** INPUT RECORDS follows **

(** * Price-tag scanner: OCR text parser and price-history aggregator

  A shallow embedding of the parser of OCR text ([detectCurrency],
  [extractPrice], [detectPromo], [extractDiscount], [extractBarcode],
  [extractUnit] and [parseOcrResult], in src/backend/db.js), of the
  aggregate methods of the [Product] model ([getCurrentPrice],
  [getMinPrice], [getMaxPrice], [getAvgPrice], in src/unnamed/part_006)
  and of the routes that use them: the block of the scan route that
  writes a scan to a product (src/unnamed/part_003), and the filters of
  the product list and of the price history (src/unnamed/part_004).

  - A JavaScript string is a list of UTF-16 code units ([Z]).
  - A regular expression literal is a value of [regex]; [rmatch] is the
    backtracking matcher of ECMAScript (priority order of alternatives,
    greedy quantifiers, captures, [\b], negative lookahead).
  - A JavaScript Number is an IEEE-754 binary64 value, [spec_float] with
    precision 53 and maximal exponent 1024. *)

From Stdlib Require Import ZArith List Bool Lia String Ascii.
From Stdlib Require Import SpecFloat Sorted Permutation.
Import ListNotations.

Local Open Scope Z_scope.

(* ================================================================== *)
(** ** JavaScript strings *)

Module JsString.

(** A string value: the sequence of its UTF-16 code units. *)
Definition t := list Z.

(** The code units of one code point (a surrogate pair above the BMP). *)
Definition units_of_code_point (cp : Z) : list Z :=
  if cp <? 65536 then [cp]
  else [55296 + Z.shiftr (cp - 65536) 10; 56320 + Z.land (cp - 65536) 1023].
(** [getXRPLClient], with no [XRPL_SERVER_URL]: a network that is not
    named, or named by the empty string, is the testnet; a listed name
    is connected at its listed URL, before anything else; any other
    name (that is not inherited from [Object.prototype]) throws
    "Invalid network: <name>" and no call is made. *)
Theorem network_resolution (X : XrplLib) (env : ProcessEnv)
  (st : ServiceState) :
  truthy_str (XRPL_SERVER_URL env) = false ->
  (XRPL_NETWORK env = None \/ XRPL_NETWORK env = Some [] ->
     exists r st' rest,
       getXRPLClient X env st = (r, st') /\
       trace st' = trace st ++
         EvConnect (lit "wss://s.altnet.rippletest.net:51233") :: rest) /\
  (forall name url,
     XRPL_NETWORK env = Some name -> In (name, url) NETWORKS ->
     exists r st' rest,
       getXRPLClient X env st = (r, st') /\
       trace st' = trace st ++ EvConnect url :: rest) /\
  (forall name,
     XRPL_NETWORK env = Some name -> name <> [] ->
     ~ In name (map fst NETWORKS) ->
     ~ In name object_prototype_names ->
     getXRPLClient X env st
     = (inl (Error (lit "Invalid network: " ++ name)), st)).
Proof.
  intros Hno.
  assert (Hconnect : forall url, In (network_name env, url) NETWORKS ->
            exists r st' rest,
              getXRPLClient X env st = (r, st') /\
              trace st' = trace st ++ EvConnect url :: rest).
  { intros url Hin. rewrite (@getXRPLClient_outcomes X env st url Hno Hin).
    destruct (client_connect X url); [|destruct (client_server_info X)];
      do 3 eexists; (split; [reflexivity|]); cbn [trace];
      rewrite <- ?app_assoc; reflexivity. }
  split; [|split].
  - intros Hnet. apply Hconnect. unfold network_name.
    destruct Hnet as [-> | ->]; left; reflexivity.
  - intros name url Hname Hin.
    assert (Hnn : network_name env = name).
    { unfold network_name. rewrite Hname.
      pose proof (@listed_urls_not_empty _ _ Hin).
      unfold NETWORKS in Hin. simpl in Hin.
      destruct Hin as [[= <- <-]|[[= <- <-]|[[= <- <-]|[]]]]; reflexivity. }
    apply Hconnect. now rewrite Hnn.
  - intros name Hname Hne Hnot Hproto.
    assert (Hnn : network_name env = name).
    { unfold network_name. rewrite Hname. destruct name; [congruence|reflexivity]. }
    assert (Hinh : inherited name = false).
    { unfold inherited. rewrite (@networks_get_unlisted _ Hnot).
      destruct (existsb _ _) eqn:E; [|reflexivity].
      apply existsb_exists in E as (k & Hk & E).
      apply jsstring_eqb_eq in E. subst k. contradiction. }
    unfold getXRPLClient.
    change (str_or (XRPL_NETWORK env) (lit "testnet")) with (network_name env).
    rewrite Hno, Hnn, Hinh, (@networks_get_unlisted _ Hnot). reflexivity.
Qed.

(** The theorem on a network called "staging". *)
Lemma network_resolution_witness :
  getXRPLClient (sample_lib None)
    {| XRPL_NETWORK := Some (lit "staging"); XRPL_SERVER_URL := None |} fresh
  = (inl (Error (lit "Invalid network: staging")), fresh).
Proof.
  destruct (@network_resolution (sample_lib None)
              {| XRPL_NETWORK := Some (lit "staging");
                 XRPL_SERVER_URL := None |} fresh eq_refl)
    as (_ & _ & Hunknown).
  apply (Hunknown (lit "staging") eq_refl).
  - discriminate.
  - vm_compute. intuition discriminate.
  - vm_compute. intuition discriminate.
Defined.

(** [getXRPLClient] on a listed network, with no [XRPL_SERVER_URL]: a
    failure of [connect], or of the [server_info] probe after it, is
    thrown as a new error "XRPL connection failed: <message>", which
    keeps the message and drops the [data] of the original; after a
    failed [connect] the probe is not sent. *)
Theorem connection_failure_is_wrapped (X : XrplLib) (env : ProcessEnv)
  (st : ServiceState) (url : jsstring) :
  truthy_str (XRPL_SERVER_URL env) = false ->
  In (network_name env, url) NETWORKS ->
  (forall e, client_connect X url = Some e ->
     exists e',
       getXRPLClient X env st
       = (inl e', {| client := client st;
                     trace := trace st ++ [EvConnect url] |}) /\
       message e' = lit "XRPL connection failed: " ++ message e /\
       data_error e' = None) /\
  (forall e, client_connect X url = None -> client_server_info X = Some e ->
     exists e',
       getXRPLClient X env st
       = (inl e', {| client := client st;
                     trace := trace st ++
                       [EvConnect url; EvRequest ReqServerInfo] |}) /\
       message e' = lit "XRPL connection failed: " ++ message e /\
       data_error e' = None).
Proof.
  intros Hno Hin.
  split.
  - intros e He. rewrite (@getXRPLClient_outcomes X env st url Hno Hin), He.
    eexists. repeat split.
  - intros e Hc He. rewrite (@getXRPLClient_outcomes X env st url Hno Hin), Hc, He.
    eexists. rewrite <- app_assoc. repeat split.
Qed.

(** The theorem on the server that cannot be reached. *)
Lemma connection_failure_is_wrapped_witness :
  exists e',
    getXRPLClient unreachable_lib sample_env fresh
    = (inl e', {| client := None;
                  trace := [ EvConnect
                    (lit "wss://s.altnet.rippletest.net:51233") ] |}) /\
    message e' = lit "XRPL connection failed: connect ETIMEDOUT".
Proof.
  destruct (@connection_failure_is_wrapped unreachable_lib sample_env fresh
              (lit "wss://s.altnet.rippletest.net:51233") eq_refl
              (or_introl eq_refl)) as (Hfail & _).
  destruct (Hfail (Error (lit "connect ETIMEDOUT")) eq_refl)
    as (e' & Hrun & Hmsg & _).
  exists e'. split; [exact Hrun | exact Hmsg].
Defined.

(** ** What the operations ask of the ledger *)

Lemma initialize_adds (X : XrplLib) (env : ProcessEnv) (st : ServiceState) :
  exists conn,
    trace (snd (initialize X env st)) = trace st ++ conn /\
    forallb is_connection_event conn = true.
Proof.
  destruct (initialize X env st) as [r st1] eqn:Hi.
  destruct (initialize_trace _ _ _ Hi) as (conn & H1 & H2 & _).
  exists conn. auto.
Qed.

Lemma forallb_weaken (A : Type) (f g : A -> bool) (l : list A) :
  (forall x, f x = true -> g x = true) ->
  forallb f l = true -> forallb g l = true.
Proof.
  intros Hfg. induction l as [|x l IH]; [reflexivity|]. cbn [forallb].
  rewrite !andb_true_iff. intros [Hx Hl]. split; auto.
Qed.

Ltac after_initialize X env st conn Hc Hall :=
  destruct (initialize_adds X env st) as (conn & Hc & Hall);
  run; destruct (initialize X env st) as [[?e|[]] ?st1];
  cbn [snd] in Hc; cbn [snd trace].

Ltac added_events conn more Hc Hall :=
  exists (conn ++ more);
  split; [rewrite Hc, ?app_nil_r, <- ?app_assoc; reflexivity|];
  rewrite forallb_app, ?filter_app, ?length_app;
  split; [rewrite andb_true_iff; split; [|reflexivity];
          eapply forallb_weaken; [|exact Hall]; intros ev Hev;
          cbv beta; rewrite Hev; reflexivity
         |].

Lemma connection_events_filtered (conn : list Event) (f : Event -> bool) :
  forallb is_connection_event conn = true ->
  (forall ev, is_connection_event ev = true -> f ev = false) ->
  filter f conn = [].
Proof.
  intros Hall Hf. induction conn as [|ev conn IH]; [reflexivity|].
  cbn [forallb] in Hall. apply andb_true_iff in Hall as [Hev Hall].
  cbn [filter]. rewrite (Hf ev Hev). now apply IH.
Qed.

Lemma no_autofill_while_connecting (ev : Event) :
  is_connection_event ev = true -> is_autofill ev = false.
Proof. destruct ev as [| [] | | |]; simpl; congruence. Qed.



Lemma connecting_makes_no_autofill (conn : list Event) :
  forallb is_connection_event conn = true -> filter is_autofill conn = [].
Proof.
  intros Hall.
  apply (@connection_events_filtered conn is_autofill Hall
           no_autofill_while_connecting).
Qed.

Ltac settle_added conn more Hc Hall :=
  cbn [snd trace]; added_events conn more Hc Hall;
  rewrite (@connecting_makes_no_autofill conn Hall); simpl; lia.

(** The three prepare operations never encode or submit anything, in
    any outcome.  Beyond establishing the connection,
    [prepareEscrowCreate] and [prepareEscrowCancel] make at most one
    call, an autofill, and never query the account; only
    [prepareEscrowFinish] reads the account, and it too asks for at
    most one autofill. *)
Theorem prepare_operations_only_autofill (X : XrplLib) (env : ProcessEnv)
  (st : ServiceState) :
  (forall p, exists added,
     trace (snd (prepareEscrowCreate X env p st)) = trace st ++ added /\
     forallb (fun ev => is_connection_event ev || is_autofill ev) added = true /\
     (List.length (filter is_autofill added) <= 1)%nat) /\
  (forall p, exists added,
     trace (snd (prepareEscrowFinish X env p st)) = trace st ++ added /\
     forallb (fun ev => is_connection_event ev || is_account_query ev
                        || is_autofill ev) added = true /\
     (List.length (filter is_autofill added) <= 1)%nat) /\
  (forall p, exists added,
     trace (snd (prepareEscrowCancel X env p st)) = trace st ++ added /\
     forallb (fun ev => is_connection_event ev || is_autofill ev) added = true /\
     (List.length (filter is_autofill added) <= 1)%nat).
Proof.
  split; [|split]; intros p.
  - unfold prepareEscrowCreate. after_initialize X env st conn Hc Hall.
    + settle_added conn (@nil Event) Hc Hall.
    + destruct (negb (xrpl_isValidAddress X (CreateParams.sourceAddress p)));
        [settle_added conn (@nil Event) Hc Hall|].
      destruct (negb (xrpl_isValidAddress X
                        (CreateParams.destinationAddress p)));
        [settle_added conn (@nil Event) Hc Hall|].
      destruct (client_autofill X (escrowCreateTx p));
        settle_added conn [EvAutofill (escrowCreateTx p)] Hc Hall.
  - unfold prepareEscrowFinish. after_initialize X env st conn Hc Hall.
    + settle_added conn (@nil Event) Hc Hall.
    + destruct (negb (xrpl_isValidAddress X (FinishParams.finisherAddress p)));
        [settle_added conn (@nil Event) Hc Hall|].
      destruct (negb (xrpl_isValidAddress X (FinishParams.ownerAddress p)));
        [settle_added conn (@nil Event) Hc Hall|].
      destruct (client_account_info X (FinishParams.finisherAddress p))
        as [e|info];
        [settle_added conn
           [EvRequest (ReqAccountInfo (FinishParams.finisherAddress p))]
           Hc Hall|].
      destruct (client_autofill X (escrowFinishTx p)) as [e|prepared];
        [|destruct (signer_lists info) as [[|first rest]|]];
        settle_added conn
          [EvRequest (ReqAccountInfo (FinishParams.finisherAddress p));
           EvAutofill (escrowFinishTx p)] Hc Hall.
  - unfold prepareEscrowCancel. after_initialize X env st conn Hc Hall.
    + settle_added conn (@nil Event) Hc Hall.
    + destruct (negb (xrpl_isValidAddress X (CancelParams.cancellerAddress p)));
        [settle_added conn (@nil Event) Hc Hall|].
      destruct (negb (xrpl_isValidAddress X (CancelParams.ownerAddress p)));
        [settle_added conn (@nil Event) Hc Hall|].
      destruct (client_autofill X (escrowCancelTx p));
        settle_added conn [EvAutofill (escrowCancelTx p)] Hc Hall.
Qed.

** End of INPUT RECORDS **

Given the records above, reproduce precisely and only the lines between the line holding "- A regular" and the line holding "precision 53 and", inclusive.

  - A regular expression literal is a value of [regex]; [rmatch] is the
    backtracking matcher of ECMAScript (priority order of alternatives,
    greedy quantifiers, captures, [\b], negative lookahead).
  - A JavaScript Number is an IEEE-754 binary64 value, [spec_float] with
    precision 53 and maximal exponent 1024. *)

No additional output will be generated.